**THE TASK**
From the data below, return the exact lines starting at the line containing "Theorem read_pipeline_only_appends (json_load" and ending at the line containing "destruct (append_error markdown_file_name)", both included, and nothing else.

**RECORDS SUPPLIED**
(** * GeometricCardFHE: record lifecycle and decryption-correlation protocol

    A shallow embedding of [contracts/GeometricCardFHE.sol] and the
    properties of its state machine: submission of encrypted geometries,
    decryption requests, the two oracle callbacks and the per-category
    encrypted counters. *)

From Stdlib Require Import NArith List Lia.
From Stdlib Require Import Strings.String Strings.Byte.
From stdpp Require Import base gmap strings list fin_maps.

Local Open Scope N_scope.

(** ** Solidity value types *)

(** [uint256], [bytes32] and [bytes4] are unsigned machine words; the contract
    only ever adds one to a [uint256], under Solidity 0.8 checked arithmetic. *)
Abbreviation uint256 := N (only parsing).
Abbreviation bytes32 := N (only parsing).
Abbreviation bytes4 := N (only parsing).
Abbreviation bytes := (list byte) (only parsing).

Definition MAX_UINT256 : N := 2 ^ 256 - 1.
Definition MAX_UINT64 : N := 2 ^ 64 - 1.
Definition MOD_UINT32 : N := 2 ^ 32.

(** ** Keccak-256, as computed by the [keccak256] builtin *)

Module Keccak.

Definition lane_mask : N := 2 ^ 64 - 1.

Definition rotl (w n : N) : N :=
  N.land (N.lor (N.shiftl w n) (N.shiftr w (64 - n))) lane_mask.

Definition rho_offsets : list N :=
  [ 0;  1; 62; 28; 27;
   36; 44;  6; 55; 20;
    3; 10; 43; 25; 39;
   41; 45; 15; 21;  8;
   18;  2; 61; 56; 14].

Definition round_constants : list N :=
  [0x0000000000000001; 0x0000000000008082; 0x800000000000808A;
   0x8000000080008000; 0x000000000000808B; 0x0000000080000001;
   0x8000000080008081; 0x8000000000008009; 0x000000000000008A;
   0x0000000000000088; 0x0000000080008009; 0x000000008000000A;
   0x000000008000808B; 0x800000000000008B; 0x8000000000008089;
   0x8000000000008003; 0x8000000000008002; 0x8000000000000080;
   0x000000000000800A; 0x800000008000000A; 0x8000000080008081;
   0x8000000000008080; 0x0000000080000001; 0x8000000080008008].

(** The state is 25 lanes of 64 bits, lane (x, y) at index x + 5y. *)
Definition lane (A : list N) (x y : nat) : N :=
  nth (x mod 5 + 5 * (y mod 5))%nat A 0.

Definition tabulate (f : nat -> nat -> N) : list N :=
  map (fun i => f (i mod 5) (i / 5))%nat (seq 0 25).

Definition theta (A : list N) : list N :=
  let C x := fold_right N.lxor 0 (map (lane A x) (seq 0 5)) in
  let D x := N.lxor (C (x + 4)%nat) (rotl (C (x + 1)%nat) 1) in
  tabulate (fun x y => N.lxor (lane A x y) (D x)).

(** B[y, 2x+3y] = rotl(A[x, y], r[x, y]), read from the target side. *)
Definition rho_pi (A : list N) : list N :=
  tabulate (fun X Y =>
    let x := ((X + 3 * Y) mod 5)%nat in
    let y := X in
    rotl (lane A x y) (nth (x + 5 * y)%nat rho_offsets 0)).
Lemma blob_activity_of : activity_of blob_activity blob_activity_view.
Proof.
  apply (activity_intro _ Runtime "Copy Blob" Runtime "Copy" None
           [("source", PDict [("type", PStr Runtime "BlobSource");
                              ("sqlReaderQuery", PStr Runtime "SELECT 1")])]
           None [] []); try reflexivity.
  - apply description_absent; reflexivity.
  - apply (query_unsupported _
             [("type", PStr Runtime "BlobSource"); ("sqlReaderQuery", PStr Runtime "SELECT 1")]
             Runtime "BlobSource"); try reflexivity; discriminate.
  - constructor.
Qed.

Lemma write_pipeline_stops_witness :
  write_pipeline broken_pipeline ""
  = (header_text "Broken" None ++ bullet "Copy Blob" "Copy" ++ bullet "Copy Table" "Copy",
     Raise (KeyError "oracleReaderQuery")).
Proof.
  apply (write_pipeline_stops broken_pipeline (PStr Runtime "Broken")
           [("activities", PList [blob_activity; table_activity; blob_activity])]
           [blob_activity] [blob_activity] table_activity [blob_activity_view] "");
    try reflexivity.
  constructor; [exact blob_activity_of|constructor].
Defined.

(** ** The files *)

Lemma read_pipeline_loaded (json_load : string -> result pyobj)
    (append_error : string -> option exn)
    (pipeline_file_name markdown_file_name : string) (fs : filesystem)
    (text : string) (doc : pyobj) :
  append_error markdown_file_name = None ->
  fs pipeline_file_name = Some text ->
  json_load text = Ok doc ->
  read_pipeline json_load append_error pipeline_file_name markdown_file_name fs
  = (set_file markdown_file_name (content markdown_file_name fs ++ rendered doc)
       (created markdown_file_name fs),
     outcome doc).
Proof.
  intros Hopen Hfile Hload. unfold read_pipeline, open_append. rewrite Hopen.
  rewrite (created_existing markdown_file_name _ _ fs Hfile), Hload.
  rewrite (framed_write_pipeline doc (content markdown_file_name _)).
  now rewrite created_same.
Qed.

Lemma read_pipeline_unopened (json_load : string -> result pyobj)
    (append_error : string -> option exn)
    (pipeline_file_name markdown_file_name : string) (fs : filesystem) (e : exn) :
  append_error markdown_file_name = Some e ->
  read_pipeline json_load append_error pipeline_file_name markdown_file_name fs
  = (fs, Raise e).
Proof.
  intros Hopen. unfold read_pipeline, open_append. now rewrite Hopen.
Qed.

Lemma set_file_same (name text : string) (fs : filesystem) :
  set_file name text fs name = Some text.
Proof. unfold set_file. now rewrite String.eqb_refl. Qed.

Lemma set_file_other (name text p : string) (fs : filesystem) :
  p <> name -> set_file name text fs p = fs p.
Proof.
  intros Hp. unfold set_file. now rewrite (proj2 (String.eqb_neq p name) Hp).
Qed.

(** X10: when the Markdown file can be opened and the pipeline file is
    missing, [read_pipeline] raises [FileNotFoundError]; the Markdown file,
    opened for append before, exists afterwards with the text it had (empty
    when it was missing too), and no other file has changed.  When the
    Markdown file cannot be opened, the exception of [open] is raised and no
    file is created or changed. *)
Theorem read_pipeline_missing_file (json_load : string -> result pyobj)
    (append_error : string -> option exn)
    (pipeline_file_name markdown_file_name : string) (fs : filesystem) :
  fs pipeline_file_name = None ->
  pipeline_file_name <> markdown_file_name ->
  (append_error markdown_file_name = None ->
   snd (read_pipeline json_load append_error pipeline_file_name markdown_file_name fs)
   = Raise FileNotFoundError /\
   fst (read_pipeline json_load append_error pipeline_file_name markdown_file_name fs)
     markdown_file_name
   = Some (content markdown_file_name fs) /\
   forall p, p <> markdown_file_name ->
     fst (read_pipeline json_load append_error pipeline_file_name markdown_file_name fs) p
     = fs p) /\
  (forall e,
     append_error markdown_file_name = Some e ->
     read_pipeline json_load append_error pipeline_file_name markdown_file_name fs
     = (fs, Raise e)).
Proof.
  intros Hfile Hne. split.
  - intros Hopen. unfold read_pipeline, open_append. rewrite Hopen.
    rewrite (created_other markdown_file_name pipeline_file_name fs Hne), Hfile.
    cbn [fst snd]. split; [reflexivity|split].
    + unfold created, content. now rewrite String.eqb_refl.
    + intros p Hp. now apply created_other.
  - intros e Hopen. now apply read_pipeline_unopened.
Qed.

Lemma read_pipeline_missing_file_witness :
  (snd (read_pipeline sample_load sample_append_error
          "pipeline/none.json" "new.md" sample_files)
   = Raise FileNotFoundError /\
   fst (read_pipeline sample_load sample_append_error
          "pipeline/none.json" "new.md" sample_files) "new.md"
   = Some "") /\
  read_pipeline sample_load sample_append_error
    "pipeline/none.json" "nodir/new.md" sample_files
  = (sample_files, Raise FileNotFoundError).
Proof.
  split.
  - destruct (read_pipeline_missing_file sample_load sample_append_error
                "pipeline/none.json" "new.md" sample_files eq_refl) as [Hopened _].
    + discriminate.
    + destruct (Hopened eq_refl) as (Hr & Hm & _). split; [exact Hr|exact Hm].
  - destruct (read_pipeline_missing_file sample_load sample_append_error
                "pipeline/none.json" "nodir/new.md" sample_files eq_refl) as [_ Hblocked].
    + discriminate.
    + exact (Hblocked FileNotFoundError eq_refl).
Defined.

(** X11: whatever the files hold and however the call ends, [read_pipeline]
    leaves every file but the Markdown file as it was; a Markdown file that
    could be opened holds afterwards its former text followed by what was
    appended, so that nothing of it is removed or rewritten, and when it
    could not be opened no file has changed at all. *)
Theorem read_pipeline_only_appends (json_load : string -> result pyobj)
    (append_error : string -> option exn)
    (pipeline_file_name markdown_file_name : string) (fs : filesystem) :
  (forall p, p <> markdown_file_name ->
     fst (read_pipeline json_load append_error pipeline_file_name markdown_file_name fs) p
     = fs p) /\
  match append_error markdown_file_name with
  | None =>
      exists text,
        fst (read_pipeline json_load append_error pipeline_file_name markdown_file_name fs)
          markdown_file_name
        = Some (content markdown_file_name fs ++ text)
  | Some e =>
      read_pipeline json_load append_error pipeline_file_name markdown_file_name fs
      = (fs, Raise e)
  end.
Proof.
  unfold read_pipeline, open_append.
  destruct (append_error markdown_file_name) as [e0|]; [split; reflexivity|].
  destruct (created markdown_file_name fs pipeline_file_name) as [text|];
    [destruct (json_load text) as [doc|e]|]; cbn [fst snd].
  - rewrite (framed_write_pipeline doc (content markdown_file_name _)).
    rewrite created_same. cbn [fst]. split.
    + intros p Hp. rewrite (set_file_other _ _ _ _ Hp). now apply created_other.
    + exists (rendered doc). apply set_file_same.
  - split; [intros p Hp; now apply created_other|].
    exists "". unfold created, content.
    now rewrite String.eqb_refl, append_nil_r.
  - split; [intros p Hp; now apply created_other|].
    exists "". unfold created, content.
    now rewrite String.eqb_refl, append_nil_r.
Qed.

(** X12: when the Markdown file can be opened and the pipeline file decodes
    to a document of the shape the module expects, with plain string
    queries, [read_pipeline] returns, and the Markdown file, created when it
    was missing, holds its former text followed by the text of the
    pipeline. *)
Theorem read_pipeline_renders (json_load : string -> result pyobj)
    (append_error : string -> option exn)
    (pipeline_file_name markdown_file_name : string) (fs : filesystem)
    (text : string) (doc : pyobj) (p : pipeline_view) :
  append_error markdown_file_name = None ->
  fs pipeline_file_name = Some text ->
  json_load text = Ok doc ->
  plain_pipeline_of doc p ->
  snd (read_pipeline json_load append_error pipeline_file_name markdown_file_name fs)
  = Ok tt /\
  fst (read_pipeline json_load append_error pipeline_file_name markdown_file_name fs)
    markdown_file_name
  = Some (content markdown_file_name fs ++ pipeline_text p).
Proof.
  intros Hopen Hfile Hload Hdoc.
  rewrite (read_pipeline_loaded json_load append_error _ markdown_file_name fs text doc
             Hopen Hfile Hload).
  unfold outcome, rendered.
  rewrite (write_pipeline_view doc p "" (plain_pipeline_view doc p Hdoc)). cbn [fst snd].
  split; [reflexivity|apply set_file_same].
Qed.

Lemma read_pipeline_renders_witness :
  snd (read_pipeline sample_load sample_append_error
         "pipeline/load_sales.json" "new.md" sample_files) = Ok tt /\
  fst (read_pipeline sample_load sample_append_error
         "pipeline/load_sales.json" "new.md" sample_files) "new.md"
  = Some ("" ++ pipeline_text load_sales_view).
Proof.
  apply (read_pipeline_renders sample_load sample_append_error
           "pipeline/load_sales.json" "new.md" sample_files
           load_sales_json load_sales load_sales_view); try reflexivity.
  exact load_sales_plain.
Defined.

(** X13: two calls on the same Markdown file, the first of which returns,
    append in the order of the calls: after the second, the file holds its
    former text, then what the first document rendered, then what the
    second rendered. *)
Theorem read_pipeline_twice (json_load : string -> result pyobj)
    (append_error : string -> option exn)
    (first_file second_file markdown_file_name : string) (fs : filesystem)
    (text1 text2 : string) (doc1 doc2 : pyobj) :
  append_error markdown_file_name = None ->
  fs first_file = Some text1 ->
  fs second_file = Some text2 ->
  second_file <> markdown_file_name ->
  json_load text1 = Ok doc1 ->
  json_load text2 = Ok doc2 ->
  outcome doc1 = Ok tt ->
  let fs1 :=
    fst (read_pipeline json_load append_error first_file markdown_file_name fs) in
  snd (read_pipeline json_load append_error first_file markdown_file_name fs) = Ok tt /\
  snd (read_pipeline json_load append_error second_file markdown_file_name fs1)
  = outcome doc2 /\
  fst (read_pipeline json_load append_error second_file markdown_file_name fs1)
    markdown_file_name
  = Some (content markdown_file_name fs ++ rendered doc1 ++ rendered doc2).
Proof.
  intros Hopen H1 H2 Hne L1 L2 Hok fs1.
  assert (Hrun1 := read_pipeline_loaded json_load append_error first_file
                     markdown_file_name fs text1 doc1 Hopen H1 L1).
  assert (Hfs1 : fs1 = set_file markdown_file_name
                         (content markdown_file_name fs ++ rendered doc1)
                         (created markdown_file_name fs)).
  { unfold fs1. now rewrite Hrun1. }
  assert (H2' : fs1 second_file = Some text2).
  { rewrite Hfs1, (set_file_other _ _ _ _ Hne).
    now rewrite (created_other _ _ _ Hne). }
  rewrite Hrun1.
  rewrite (read_pipeline_loaded json_load append_error _ markdown_file_name fs1 text2 doc2
             Hopen H2' L2).
  cbn [fst snd]. split; [exact Hok|split; [reflexivity|]].
  rewrite set_file_same. unfold content at 1.
  rewrite Hfs1, set_file_same. now rewrite append_assoc.
Qed.

Lemma read_pipeline_twice_witness :
  fst (read_pipeline sample_load sample_append_error
         "pipeline/load_sales.json" "factory.md"
         (fst (read_pipeline sample_load sample_append_error
                 "pipeline/load_sales.json" "factory.md" sample_files))) "factory.md"
  = Some ("# Pipelines" ++ rendered load_sales ++ rendered load_sales).
Proof.
  refine (proj2 (proj2 (read_pipeline_twice sample_load sample_append_error
                          "pipeline/load_sales.json" "pipeline/load_sales.json"
                          "factory.md" sample_files
                          load_sales_json load_sales_json load_sales load_sales
                          eq_refl eq_refl eq_refl _ eq_refl eq_refl eq_refl))).
  discriminate.
Defined.
(** * Scene graph and extension registry of the engine, embedded in Rocq

    The development follows two source units:
    - the class [DisplayObject] (transform propagation, bounds cache,
      sentinel parent, mask, destroy);
    - the object [extensions] of [Extensions.ts] (normalisation of
      submissions, pending queue, handlers, priority-ordered lists), with
      the two blend-mode classes that submit themselves to it.

    JavaScript objects live in explicit stores addressed by references, a
    method is a computation in a state-and-exception monad, and a [throw]
    keeps whatever was written before it. *)

From Stdlib Require Import Floats.PrimFloat ZArith Sorting.Sorted Sorting.Permutation.
From stdpp Require Import gmap strings list fin_maps pretty.

Local Open Scope Z_scope.

(** ** Exceptions and the method monad *)

(** What a [throw] carries: the two built-in error classes the code can
    raise implicitly, and [new Error(message)]. *)
Inductive Exn :=
  | TypeError
  | RangeError
  | Error (message : string).

Inductive Outcome (A : Type) :=
  | Return (a : A)
  | Throw (e : Exn).
Arguments Return {A} a.
Arguments Throw {A} e.

(** A method body: it reads and writes the state [S], and either returns
    or throws; the state reached at the [throw] is the one that remains. *)
Definition M (S A : Type) : Type := S → Outcome A * S.

Global Instance M_ret {S} : MRet (M S) := λ A a s, (Return a, s).
Global Instance M_bind {S} : MBind (M S) := λ A B f m s,
  match m s with
  | (Return a, s') => f a s'
  | (Throw e, s') => (Throw e, s')
  end.

Definition throw {S A} (e : Exn) : M S A := λ s, (Throw e, s).
Definition get_state {S} : M S S := λ s, (Return s, s).
Definition modify_state {S} (f : S → S) : M S unit := λ s, (Return tt, f s).

(** Dereferencing [null] or [undefined] is a TypeError. *)
Definition nonnull {S A} (v : option A) : M S A :=
  match v with
  | Some a => mret a
  | None => throw TypeError
  end.

(** [list.forEach(f)], stopping at the first throw. *)
Fixpoint forEach {S A} (l : list A) (f : A → M S unit) : M S unit :=
  match l with
  | [] => mret tt
  | a :: l' => f a ;; forEach l' f
  end.

(** ** The scene graph: class [DisplayObject] *)

Module Scene.

Definition ref := positive.

Module Point.
Record t := { x : float; y : float }.
End Point.

(** Modelled from the spec: the classes [Transform], [Matrix], [Rectangle]
    (package [@pixi/math]) and [Bounds] (file [./Bounds]) are not part of
    the sources at hand; the spec consumes them as opaque value types with
    these operations.  [Transform_updateTransform t p] is the state of a
    transform [t] after [t.updateTransform(p)], where it recomputes its
    world matrix from that of [p]; [Matrix_apply t] and
    [Matrix_applyInverse t] are [t.worldTransform.apply] and
    [t.worldTransform.applyInverse]; [Bounds_getRectangle b] is the
    rectangle that [b.getRectangle(rect)] writes into [rect] before it
    returns [rect]. *)
Class MathLib := {
  Transform : Type;
  Transform_new : Transform;
  position : Transform → Point.t;
  scale : Transform → Point.t;
  rotation : Transform → float;
  skew : Transform → Point.t;
  pivot : Transform → Point.t;
  Transform_updateTransform : Transform → Transform → Transform;
  Matrix_apply : Transform → Point.t → Point.t;
  Matrix_applyInverse : Transform → Point.t → Point.t;
  Rectangle : Type;
  Rectangle_new : Rectangle;
  Bounds : Type;
  Bounds_new : Bounds;
  Bounds_getRectangle : Bounds → Rectangle
}.

(** [a !== b] on numbers. *)
Definition strict_ne (a b : float) : bool := negb (PrimFloat.eqb a b).

Section DisplayObject.
Context `{MathLib}.

(** The fields the constructor initialises, in its order, after the
    listener table of [EventEmitter]; then the properties that other code
    attaches ([_currentBounds], [hitArea], [interactive],
    [interactiveChildren], [maskObject] of a mask wrapper, and [children]
    of a container).  [_boundsID] and [_lastBoundsID] are counters that
    start at 0 and -1 and only ever move by [++]: they are integers. *)
Record DisplayObject := {
  _events : list string;
  tempDisplayObjectParent : option ref;
  _transform : option ref;
  _alpha : float;
  _visible : bool;
  _renderable : bool;
  parent : option ref;
  worldAlpha : float;
  _lastSortedIndex : Z;
  _zIndex : Z;
  filterArea : option Rectangle;
  filters : option (list ref);
  _enabledFilters : option (list ref);
  _bounds : option Bounds;
  _boundsID : Z;
  _lastBoundsID : Z;
  _boundsRect : option ref;
  _localBoundsRect : option ref;
  _mask : option ref;
  _destroyed : bool;
  isSprite : bool;
  isMask : bool;
  _currentBounds : option Bounds;
  hitArea : option Rectangle;
  interactive : option bool;
  interactiveChildren : option bool;
  maskObject : option ref;
  children : list ref
}.
(** * Template engine and content blocks: a shallow embedding

    The Python sources [content_blocks.py] and [template_engine.py] are
    embedded function by function.  Python values are a small universe of
    JSON-like data plus [ContentBlock] instances; dict objects live in a
    store and are referred to by location, so that the in-place update of
    [_process_block_field] and the copy made by [_generate_content_blocks]
    are visible.  Exceptions are results of an error monad over that store.

    Strings are Rocq strings of ASCII characters: case conversion and
    white space follow Python on the ASCII range.  Floats, tuples and
    objects of other classes are left out of the universe of values.
    Conversion to text is total: it has neither CPython's limit of 4300
    digits on an int nor its limit on the depth of nesting, and the
    statements about a conversion that returns are about plain values, on
    which CPython returns too.  The warning that [_generate_content_blocks]
    prints when a generator raises is not recorded. *)

From Stdlib Require Import ZArith Ascii String List Bool Lia.
From Stdlib Require DecimalString.
From stdpp Require Import base option list strings gmap.

Set Warnings "-register-all".
Local Open Scope Z_scope.

(** ** Python string methods *)

Module Str.

Definition is_space (c : ascii) : bool :=
  let n := nat_of_ascii c in
  ((9 <=? n)%nat && (n <=? 13)%nat) || ((28 <=? n)%nat && (n <=? 32)%nat).

Definition lower_char (c : ascii) : ascii :=
  let n := nat_of_ascii c in
  if ((65 <=? n)%nat && (n <=? 90)%nat) then ascii_of_nat (n + 32) else c.

Definition upper_char (c : ascii) : ascii :=
  let n := nat_of_ascii c in
  if ((97 <=? n)%nat && (n <=? 122)%nat) then ascii_of_nat (n - 32) else c.

Fixpoint map_chars (f : ascii -> ascii) (s : string) : string :=
  match s with
  | EmptyString => EmptyString
  | String c r => String (f c) (map_chars f r)
  end.

(** [s.lower()], [s.upper()], [s.capitalize()] *)
Definition lower : string -> string := map_chars lower_char.
Definition upper : string -> string := map_chars upper_char.
Definition capitalize (s : string) : string :=
  match s with
  | EmptyString => EmptyString
  | String c r => String (upper_char c) (lower r)
  end.

Fixpoint lstrip (s : string) : string :=
  match s with
  | EmptyString => EmptyString
  | String c r => if is_space c then lstrip r else s
  end.

(** [s.strip()] *)
Definition strip (s : string) : string :=
  String.rev (lstrip (String.rev (lstrip s))).

(** [s.split(sep)] for a separator of one character *)
Fixpoint split (sep : ascii) (s : string) : list string :=
  match s with
  | EmptyString => [EmptyString]
  | String c r =>
      if Ascii.eqb c sep then EmptyString :: split sep r
      else match split sep r with
           | h :: t => String c h :: t
           | [] => [String c EmptyString]
           end
  end.

(** [needle in hay] *)
Fixpoint contains (needle hay : string) : bool :=
  String.prefix needle hay ||
  match hay with
  | EmptyString => false
  | String _ r => contains needle r
  end.

Definition startswith (s pre : string) : bool := String.prefix pre s.
Definition endswith (s suf : string) : bool :=
  String.prefix (String.rev suf) (String.rev s).

(** [sep.join(items)] *)
Definition join (sep : string) (items : list string) : string :=
  String.concat sep items.

(** the one-character strings a string iterates over *)
Definition chars (s : string) : list string :=
  map (fun c => String c EmptyString) (list_ascii_of_string s).

Definition nonempty (s : string) : bool :=
  match s with EmptyString => false | _ => true end.

End Str.

(** [x[:n]] on a sequence, for an integer [n] of either sign *)
Definition slice_to {A} (n : Z) (xs : list A) : list A :=
  if n <? 0 then firstn (Z.to_nat (Z.of_nat (length xs) + n)) xs
  else firstn (Z.to_nat n) xs.

Definition str_slice_to (n : Z) (s : string) : string :=
  string_of_list_ascii (slice_to n (list_ascii_of_string s)).
(* ===== verification/_CoqProject ===== *)
-Q . S2P
Prelude.v
PyStr.v
Exceptions.v
FileSystem.v
FsFacts.v
Realpath.v
FsOps.v
Storage.v
StorageFacts.v
Attempts.v
StorageProps.v
StorageSpec.v
StoragePaths.v
StorageRefine.v
Schemas.v
Database.v
DatabaseFacts.v
Repository.v
Regex.v
ArgValidator.v
Scad.v
PolicyValidator.v
Retry.v
World.v
JobService.v
Executor.v
ExecutorFacts.v
JobFacts.v
Gate.v
ToolGate.v
Orchestrator.v
OrchestratorFacts.v
Sse.v
SseFacts.v
Streams.v
Detached.v
Runner.v
RunnerFacts.v
Json.v
SseJson.v
Parser.v
Client.v
Tokens.v
Api.v
ApiFacts.v
Config.v
App.v
System.v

**OUTPUT OF THE TASK**
Theorem read_pipeline_only_appends (json_load : string -> result pyobj)
    (append_error : string -> option exn)
    (pipeline_file_name markdown_file_name : string) (fs : filesystem) :
  (forall p, p <> markdown_file_name ->
     fst (read_pipeline json_load append_error pipeline_file_name markdown_file_name fs) p
     = fs p) /\
  match append_error markdown_file_name with
  | None =>
      exists text,
        fst (read_pipeline json_load append_error pipeline_file_name markdown_file_name fs)
          markdown_file_name
        = Some (content markdown_file_name fs ++ text)
  | Some e =>
      read_pipeline json_load append_error pipeline_file_name markdown_file_name fs
      = (fs, Raise e)
  end.
Proof.
  unfold read_pipeline, open_append.
  destruct (append_error markdown_file_name) as [e0|]; [split; reflexivity|].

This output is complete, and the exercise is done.